Among the records that follow, set down only the lines from the one containing "enough (wpe (pmm_init" to the one containing "0 < g < FRAMES", both included, exactly.

§ §

Lemma map_loop_overrun ke a b d e r s : bitmap_wf (frame_bitmap s) ->
  mmap_at (p_hw s) a b (d ++ e :: r) -> Forall entry_fits d ->
  e_type e = 1 -> start_frame e <= FRAMES < end_frame e -> ke <= PAGE_SIZE * FRAMES ->
  is32 a -> is32 b ->
  wpe (loop (map_body ke b) a) s (fun _ _ => False) overrun.
Proof.
  intros Hwf Hat Hok Hty Hfr Hke Ha Hb.
  apply (wp_loop _ (fun a s' => bitmap_wf (frame_bitmap s') /\
           exists d', mmap_at (p_hw s') a b (d' ++ e :: r) /\ Forall entry_fits d')
           (fun a _ => Z.max 0 (b - a))); [|split; [done|by exists d]|unfold is32 in *; lia].
  intros a' s' (Hwf' & [|e' d'] & Hat' & Hok'); unfold map_body; cbn [app mmap_at] in Hat';
    destruct Hat' as (Ha' & He & Hsz & H32 & Hat'); (destruct (Z.ltb_spec a' b); [|lia]).
  - wp_step. eapply wp_mono; [by apply (init_entry_overrun ke a' e)|done].
  - inversion Hok' as [|? ? Hok1 Hok2]. subst.
    wp_step. apply wp_total. eapply wp_mono; [apply (init_entry_wp ke a' e'); done|].
    intros [] s1 (Hm & _ & Hwf1 & _).
    destruct (entry_at_same _ _ _ _ Hm He) as (Hsize & _).
    wp_step. eapply wp_ld; [exact Hsize|]. wp_step.
    rewrite (u32_small (a' + e_size e')), u32_small by (unfold is32 in *; lia).
    split; [|lia]. split; [done|]. exists d'. split; [by eapply mmap_at_same|done].
Qed.

(** ** Claims on the initialisation *)

(** C14: after [pmm_init] the bitmap marks as free exactly the frames above the kernel
    image that lie completely in an available region of the boot loader's memory map,
    and [total_frames] is their number.  The map must fit the code: every available region
    ends within the 128 MB and 64 KB the bitmap has bits for ([entry_ok]), and no frame lies
    in two regions ([map_disjoint]). *)
Theorem pmm_init_exact mbi es s : pristine s -> boot_info (p_hw s) mbi es ->
  Forall entry_ok es -> map_disjoint free_limit es ->
  exists s', pmm_init mbi s = Ok tt s' /\
    (forall g, 0 <= g < FRAMES ->
       frame_bit (frame_bitmap s') g = negb (map_frames free_limit es g)) /\
    total_frames s' = count_free (frame_bitmap s') /\ used_frames s' = 0 /\
    same_mem (p_hw s) (p_hw s').
Proof.
  intros Hp Hbi Hok Hd. pose proof (pmm_init_wp mbi es s (proj1 Hp) Hbi Hok Hd) as W.
  apply wp_ok in W as ([] & s' & E & Hrel). exists s'.
  destruct (init_counted s es s' Hp Hrel) as (_ & Ht & Hb).
  destruct Hrel as (Hm & Hu & _). split_and!; [done|done|done| |done].
  rewrite Hu. apply Hp.
Qed.

(** From the initialisation on, after any sequence of allocations and releases,
    [pmm_get_free_memory] returns exactly [PAGE_SIZE] times the number of clear bits of
    the bitmap: the two counters never drift from it. *)
Theorem pmm_free_memory_exact mbi es s : pristine s -> boot_info (p_hw s) mbi es ->
  Forall entry_ok es -> map_disjoint free_limit es ->
  exists s1, pmm_init mbi s = Ok tt s1 /\
    forall s2, rtc pmm_step s1 s2 ->
      pmm_get_free_memory s2 = Ok (PAGE_SIZE * count_free (frame_bitmap s2)) s2.
Proof.
  intros Hp Hbi Hok Hd. pose proof (pmm_init_wp mbi es s (proj1 Hp) Hbi Hok Hd) as W.
  apply wp_ok in W as ([] & s1 & E & Hrel). exists s1. split; [done|]. intros s2 Hrun.
  destruct (init_counted s es s1 Hp Hrel) as (Hc & _).
  destruct (pmm_run_counted _ _ Hrun Hc) as [[_ Hc2] _].
  unfold pmm_get_free_memory, get. f_equal. rewrite Hc2, Z.mul_comm. apply u32_small.
  pose proof (count_free_range (frame_bitmap s2)). unfold is32, PAGE_SIZE, FRAMES in *. lia.
Qed.

(** C36: [MAX_FRAMES] is larger than the number of bits of [frame_bitmap], so
    [pmm_init] leaves the array as soon as an available region reaches frame 32784
    (128 MB + 64 KB): the access to [frame_bitmap[4098]] is out of bounds. *)
Theorem pmm_init_out_of_bounds mbi d e r s : pristine s -> boot_info (p_hw s) mbi (d ++ e :: r) ->
  Forall entry_fits d -> e_type e = 1 -> start_frame e <= FRAMES < end_frame e ->
  kernel_end_phys <= PAGE_SIZE * FRAMES ->
  exists s', pmm_init mbi s = Stop (OutOfBounds 4098) s'.
Proof.
  intros (Hlen & _) (flags & a & n & H32 & Hfl & Hbit & Ha & Hn & Hat) Hok Hty Hfr Hke.
  enough (wpe (pmm_init mbi) s (fun _ _ => False) overrun) as W.
  { unfold wpe in W. destruct (pmm_init mbi s); [done|]. subst. eauto. }
  unfold pmm_init. wp_step. apply wp_total. eapply wp_mono; [by apply fill_wp|].
  intros [] ? ->. cbv beta.
  wp_step. eapply wp_ld; [exact Hfl|]. rewrite Hbit. cbn [negb].
  wp_step. apply wp_p_kprintf. intros h Hh.
  pose proof (fun x => vread_proper _ _ Hh x x eq_refl) as R.
  wp_step. eapply (wp_ld _ a); [cbn [update p_lens p_hw]; by rewrite <-R|].
  wp_step. eapply (wp_ld _ n); [cbn [update p_lens p_hw]; by rewrite <-R|]. cbv zeta.
  wp_step. eapply wp_mono.
  { apply (map_loop_overrun kernel_end_phys a (a +u n) d e r); try done.
    - apply full_bitmap.
    - eapply mmap_at_same; [exact Hh|exact Hat].
    - apply u32_range. }
  done.
Qed.

(** The scan of [bitmap_first_free] stops at [total_frames], which counts the
    available frames and not the highest frame number: a frame at or above that number
    stays free in the bitmap but is never handed out, in any run after the
    initialisation. *)
Theorem pmm_high_frames_stranded mbi es s g : pristine s -> boot_info (p_hw s) mbi es ->
  Forall entry_ok es -> map_disjoint free_limit es ->
  0 < g < FRAMES -> map_frames free_limit es g = true ->
  countZ (Z.to_nat FRAMES) (map_frames free_limit es) <= g ->
  exists s1, pmm_init mbi s = Ok tt s1 /\
    forall s2, rtc pmm_step s1 s2 ->
      frame_bit (frame_bitmap s2) g = false /\
      forall r s3, pmm_alloc_frame s2 = Ok r s3 -> r <> PAGE_SIZE * g.
Proof.
  intros Hp Hbi Hok Hd Hg0 Hmap Hg. pose proof (pmm_init_wp mbi es s (proj1 Hp) Hbi Hok Hd) as W.
  apply wp_ok in W as ([] & s1 & E & Hrel). exists s1. split; [done|]. intros s2 Hrun.
  destruct (init_counted s es s1 Hp Hrel) as (Hc & Ht & Hb).
  rewrite (count_free_of _ _ Hb) in Ht.
  destruct (pmm_run_counted _ _ Hrun Hc) as [Hc2 Et]. split.
  - apply (high_frame_run s1 s2 g Hrun Hc); [lia|]. rewrite Hb, Hmap by lia. reflexivity.
  - intros r s3 Ha. destruct (alloc_below _ _ _ (proj1 Hc2) Ha) as [->|(f & -> & Hf & _)];
      unfold PAGE_SIZE; lia.
Qed.
End Init.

§ §

__Result for this exercise__.
  enough (wpe (pmm_init mbi) s (fun _ _ => False) overrun) as W.
  { unfold wpe in W. destruct (pmm_init mbi s); [done|]. subst. eauto. }
  unfold pmm_init. wp_step. apply wp_total. eapply wp_mono; [by apply fill_wp|].
  intros [] ? ->. cbv beta.
  wp_step. eapply wp_ld; [exact Hfl|]. rewrite Hbit. cbn [negb].
  wp_step. apply wp_p_kprintf. intros h Hh.
  pose proof (fun x => vread_proper _ _ Hh x x eq_refl) as R.
  wp_step. eapply (wp_ld _ a); [cbn [update p_lens p_hw]; by rewrite <-R|].
  wp_step. eapply (wp_ld _ n); [cbn [update p_lens p_hw]; by rewrite <-R|]. cbv zeta.
  wp_step. eapply wp_mono.
  { apply (map_loop_overrun kernel_end_phys a (a +u n) d e r); try done.
    - apply full_bitmap.
    - eapply mmap_at_same; [exact Hh|exact Hat].
    - apply u32_range. }
  done.
Qed.

(** The scan of [bitmap_first_free] stops at [total_frames], which counts the
    available frames and not the highest frame number: a frame at or above that number
    stays free in the bitmap but is never handed out, in any run after the
    initialisation. *)
Theorem pmm_high_frames_stranded mbi es s g : pristine s -> boot_info (p_hw s) mbi es ->
  Forall entry_ok es -> map_disjoint free_limit es ->
  0 < g < FRAMES -> map_frames free_limit es g = true ->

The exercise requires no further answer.